### WHAT IS BEING ASKED
Please repeat the lines below exactly. Begin with the line containing "when the budget, the" and go on through the line containing "translation and the".

------ INFORMATION PROVIDED

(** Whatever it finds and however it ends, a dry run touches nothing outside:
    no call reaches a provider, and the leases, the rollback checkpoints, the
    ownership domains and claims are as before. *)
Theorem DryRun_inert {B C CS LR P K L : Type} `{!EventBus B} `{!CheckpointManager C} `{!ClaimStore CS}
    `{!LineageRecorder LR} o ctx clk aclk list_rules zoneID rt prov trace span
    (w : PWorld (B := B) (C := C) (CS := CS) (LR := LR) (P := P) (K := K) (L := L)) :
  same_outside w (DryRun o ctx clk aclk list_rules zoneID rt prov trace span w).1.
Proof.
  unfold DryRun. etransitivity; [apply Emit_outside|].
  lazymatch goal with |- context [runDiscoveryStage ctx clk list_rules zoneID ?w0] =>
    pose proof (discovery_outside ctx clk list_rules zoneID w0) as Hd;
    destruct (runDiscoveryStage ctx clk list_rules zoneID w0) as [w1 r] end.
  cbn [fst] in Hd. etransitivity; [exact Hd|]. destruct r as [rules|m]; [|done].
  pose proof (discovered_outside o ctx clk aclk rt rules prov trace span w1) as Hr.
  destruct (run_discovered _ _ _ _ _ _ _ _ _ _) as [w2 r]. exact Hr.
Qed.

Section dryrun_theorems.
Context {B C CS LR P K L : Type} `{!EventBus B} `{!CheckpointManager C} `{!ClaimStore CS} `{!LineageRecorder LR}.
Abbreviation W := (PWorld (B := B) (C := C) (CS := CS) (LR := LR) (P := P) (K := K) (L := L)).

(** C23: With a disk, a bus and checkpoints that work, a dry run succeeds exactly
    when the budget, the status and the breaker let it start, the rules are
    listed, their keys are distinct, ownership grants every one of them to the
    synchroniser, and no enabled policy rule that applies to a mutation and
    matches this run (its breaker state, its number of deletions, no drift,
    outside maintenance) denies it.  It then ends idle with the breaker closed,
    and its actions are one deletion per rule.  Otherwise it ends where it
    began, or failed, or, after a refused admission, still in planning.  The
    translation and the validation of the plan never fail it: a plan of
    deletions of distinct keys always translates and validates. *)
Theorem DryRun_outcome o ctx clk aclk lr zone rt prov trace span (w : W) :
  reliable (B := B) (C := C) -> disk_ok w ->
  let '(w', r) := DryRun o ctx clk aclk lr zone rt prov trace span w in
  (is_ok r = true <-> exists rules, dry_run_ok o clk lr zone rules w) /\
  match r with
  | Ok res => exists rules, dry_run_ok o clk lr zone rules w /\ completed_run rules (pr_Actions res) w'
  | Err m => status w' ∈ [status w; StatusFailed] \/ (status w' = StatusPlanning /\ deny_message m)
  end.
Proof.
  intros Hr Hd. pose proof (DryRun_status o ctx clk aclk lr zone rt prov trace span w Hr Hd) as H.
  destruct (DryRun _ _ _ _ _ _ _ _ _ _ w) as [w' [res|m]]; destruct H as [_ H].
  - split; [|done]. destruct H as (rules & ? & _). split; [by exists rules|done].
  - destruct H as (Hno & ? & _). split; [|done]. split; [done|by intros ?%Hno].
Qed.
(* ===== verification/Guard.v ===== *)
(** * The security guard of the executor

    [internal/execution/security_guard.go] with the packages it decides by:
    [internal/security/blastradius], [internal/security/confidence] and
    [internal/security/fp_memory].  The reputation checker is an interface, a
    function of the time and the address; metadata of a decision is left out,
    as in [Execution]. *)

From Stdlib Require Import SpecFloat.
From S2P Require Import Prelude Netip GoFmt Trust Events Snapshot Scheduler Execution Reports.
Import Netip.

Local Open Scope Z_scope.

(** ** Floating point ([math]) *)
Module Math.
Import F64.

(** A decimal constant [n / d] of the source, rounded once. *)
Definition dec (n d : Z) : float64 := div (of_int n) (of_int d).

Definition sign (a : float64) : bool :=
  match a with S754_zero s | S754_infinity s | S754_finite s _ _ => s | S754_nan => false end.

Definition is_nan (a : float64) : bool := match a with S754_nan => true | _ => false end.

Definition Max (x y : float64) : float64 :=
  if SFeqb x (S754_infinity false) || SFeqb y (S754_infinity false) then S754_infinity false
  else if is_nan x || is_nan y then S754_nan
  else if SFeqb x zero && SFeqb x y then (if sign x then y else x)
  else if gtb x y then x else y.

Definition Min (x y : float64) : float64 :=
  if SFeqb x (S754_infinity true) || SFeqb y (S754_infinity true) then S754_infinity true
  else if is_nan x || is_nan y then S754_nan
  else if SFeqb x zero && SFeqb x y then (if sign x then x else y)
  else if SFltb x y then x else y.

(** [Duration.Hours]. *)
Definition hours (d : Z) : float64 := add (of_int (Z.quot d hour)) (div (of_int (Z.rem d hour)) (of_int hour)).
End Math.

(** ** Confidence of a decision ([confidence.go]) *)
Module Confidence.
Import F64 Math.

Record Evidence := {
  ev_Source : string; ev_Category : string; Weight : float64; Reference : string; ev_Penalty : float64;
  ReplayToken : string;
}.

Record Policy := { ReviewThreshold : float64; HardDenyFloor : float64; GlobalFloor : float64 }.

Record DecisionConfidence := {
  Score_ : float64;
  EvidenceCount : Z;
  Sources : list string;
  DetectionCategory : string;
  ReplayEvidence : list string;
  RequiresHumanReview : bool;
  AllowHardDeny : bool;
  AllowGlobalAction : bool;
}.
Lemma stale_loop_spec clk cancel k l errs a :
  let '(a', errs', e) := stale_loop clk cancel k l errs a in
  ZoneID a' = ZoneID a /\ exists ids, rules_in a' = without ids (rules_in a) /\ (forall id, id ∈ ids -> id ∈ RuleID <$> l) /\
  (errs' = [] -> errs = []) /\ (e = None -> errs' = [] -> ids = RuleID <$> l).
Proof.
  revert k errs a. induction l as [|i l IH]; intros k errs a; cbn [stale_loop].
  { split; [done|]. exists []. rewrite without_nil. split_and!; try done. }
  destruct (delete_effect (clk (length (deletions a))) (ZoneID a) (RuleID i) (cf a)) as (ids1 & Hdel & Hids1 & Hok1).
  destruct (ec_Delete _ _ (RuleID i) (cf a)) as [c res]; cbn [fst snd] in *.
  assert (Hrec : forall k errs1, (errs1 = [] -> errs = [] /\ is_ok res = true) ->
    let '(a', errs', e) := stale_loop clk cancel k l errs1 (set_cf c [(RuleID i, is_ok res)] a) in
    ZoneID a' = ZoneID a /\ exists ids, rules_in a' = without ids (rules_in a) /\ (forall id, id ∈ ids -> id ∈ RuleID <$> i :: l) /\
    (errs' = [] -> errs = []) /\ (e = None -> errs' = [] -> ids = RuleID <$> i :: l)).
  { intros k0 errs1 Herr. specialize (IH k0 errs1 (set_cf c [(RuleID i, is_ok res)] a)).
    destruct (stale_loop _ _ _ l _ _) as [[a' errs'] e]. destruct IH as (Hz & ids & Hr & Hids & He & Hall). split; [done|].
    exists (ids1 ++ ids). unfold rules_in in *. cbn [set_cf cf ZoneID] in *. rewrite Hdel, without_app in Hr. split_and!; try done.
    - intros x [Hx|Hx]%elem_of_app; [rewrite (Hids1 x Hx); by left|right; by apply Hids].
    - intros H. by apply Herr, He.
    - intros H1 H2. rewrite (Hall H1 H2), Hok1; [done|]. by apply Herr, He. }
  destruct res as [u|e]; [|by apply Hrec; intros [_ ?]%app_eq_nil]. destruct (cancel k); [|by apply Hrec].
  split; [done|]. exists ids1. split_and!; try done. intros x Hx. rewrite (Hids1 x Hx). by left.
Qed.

------------
------ INFORMATION PROVIDED

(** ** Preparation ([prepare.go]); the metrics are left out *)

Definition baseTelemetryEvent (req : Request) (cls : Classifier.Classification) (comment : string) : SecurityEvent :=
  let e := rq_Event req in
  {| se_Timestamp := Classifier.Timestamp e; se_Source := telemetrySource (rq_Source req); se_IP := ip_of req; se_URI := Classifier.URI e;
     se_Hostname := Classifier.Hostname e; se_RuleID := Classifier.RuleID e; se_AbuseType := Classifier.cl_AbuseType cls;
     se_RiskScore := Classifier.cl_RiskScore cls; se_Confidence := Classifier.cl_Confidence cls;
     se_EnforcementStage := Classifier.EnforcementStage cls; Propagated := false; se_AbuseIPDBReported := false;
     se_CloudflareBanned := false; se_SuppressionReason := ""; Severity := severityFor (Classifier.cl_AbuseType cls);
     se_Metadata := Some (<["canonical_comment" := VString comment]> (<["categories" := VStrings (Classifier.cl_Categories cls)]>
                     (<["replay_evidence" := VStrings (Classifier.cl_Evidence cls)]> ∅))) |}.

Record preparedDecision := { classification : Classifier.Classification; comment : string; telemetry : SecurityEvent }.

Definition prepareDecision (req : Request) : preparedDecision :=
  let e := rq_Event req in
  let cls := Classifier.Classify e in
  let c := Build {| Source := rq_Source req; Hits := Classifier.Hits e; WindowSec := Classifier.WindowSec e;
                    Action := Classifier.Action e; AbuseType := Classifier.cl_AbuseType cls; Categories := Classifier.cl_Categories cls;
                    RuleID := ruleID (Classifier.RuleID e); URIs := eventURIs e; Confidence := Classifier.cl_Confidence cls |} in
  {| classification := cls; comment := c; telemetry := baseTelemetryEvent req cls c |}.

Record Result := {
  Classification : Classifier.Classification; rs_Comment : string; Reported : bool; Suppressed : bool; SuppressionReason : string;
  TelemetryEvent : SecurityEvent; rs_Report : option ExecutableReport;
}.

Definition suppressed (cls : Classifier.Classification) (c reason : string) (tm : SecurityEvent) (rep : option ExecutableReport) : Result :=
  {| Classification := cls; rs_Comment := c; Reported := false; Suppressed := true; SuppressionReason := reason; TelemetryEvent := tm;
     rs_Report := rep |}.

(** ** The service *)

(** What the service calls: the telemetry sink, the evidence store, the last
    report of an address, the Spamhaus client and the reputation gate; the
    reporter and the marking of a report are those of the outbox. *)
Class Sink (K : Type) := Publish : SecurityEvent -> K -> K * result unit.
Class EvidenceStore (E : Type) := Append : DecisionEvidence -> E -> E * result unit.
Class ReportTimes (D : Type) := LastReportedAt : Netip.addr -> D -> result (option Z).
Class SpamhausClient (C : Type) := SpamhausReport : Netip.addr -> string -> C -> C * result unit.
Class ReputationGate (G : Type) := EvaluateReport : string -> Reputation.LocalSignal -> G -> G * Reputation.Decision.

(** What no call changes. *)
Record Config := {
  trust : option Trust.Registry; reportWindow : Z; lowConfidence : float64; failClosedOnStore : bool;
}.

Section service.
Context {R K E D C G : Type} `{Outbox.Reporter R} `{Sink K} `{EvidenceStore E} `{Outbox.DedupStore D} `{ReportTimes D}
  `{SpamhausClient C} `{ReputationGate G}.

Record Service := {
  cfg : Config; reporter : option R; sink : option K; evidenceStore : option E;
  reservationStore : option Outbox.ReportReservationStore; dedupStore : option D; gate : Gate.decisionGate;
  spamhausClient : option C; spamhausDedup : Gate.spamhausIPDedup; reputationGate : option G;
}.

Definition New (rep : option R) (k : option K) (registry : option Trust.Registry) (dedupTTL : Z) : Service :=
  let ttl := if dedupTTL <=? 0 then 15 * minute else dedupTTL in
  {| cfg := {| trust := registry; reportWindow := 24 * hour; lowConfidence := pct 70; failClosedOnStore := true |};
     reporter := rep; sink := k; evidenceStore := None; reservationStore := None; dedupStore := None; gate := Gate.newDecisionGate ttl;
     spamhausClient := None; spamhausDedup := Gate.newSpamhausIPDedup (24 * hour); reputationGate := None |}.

------------

### TASK RESPONSE
    when the budget, the status and the breaker let it start, the rules are
    listed, their keys are distinct, ownership grants every one of them to the
    synchroniser, and no enabled policy rule that applies to a mutation and
    matches this run (its breaker state, its number of deletions, no drift,
    outside maintenance) denies it.  It then ends idle with the breaker closed,
    and its actions are one deletion per rule.  Otherwise it ends where it
    began, or failed, or, after a refused admission, still in planning.  The
    translation and the validation of the plan never fail it: a plan of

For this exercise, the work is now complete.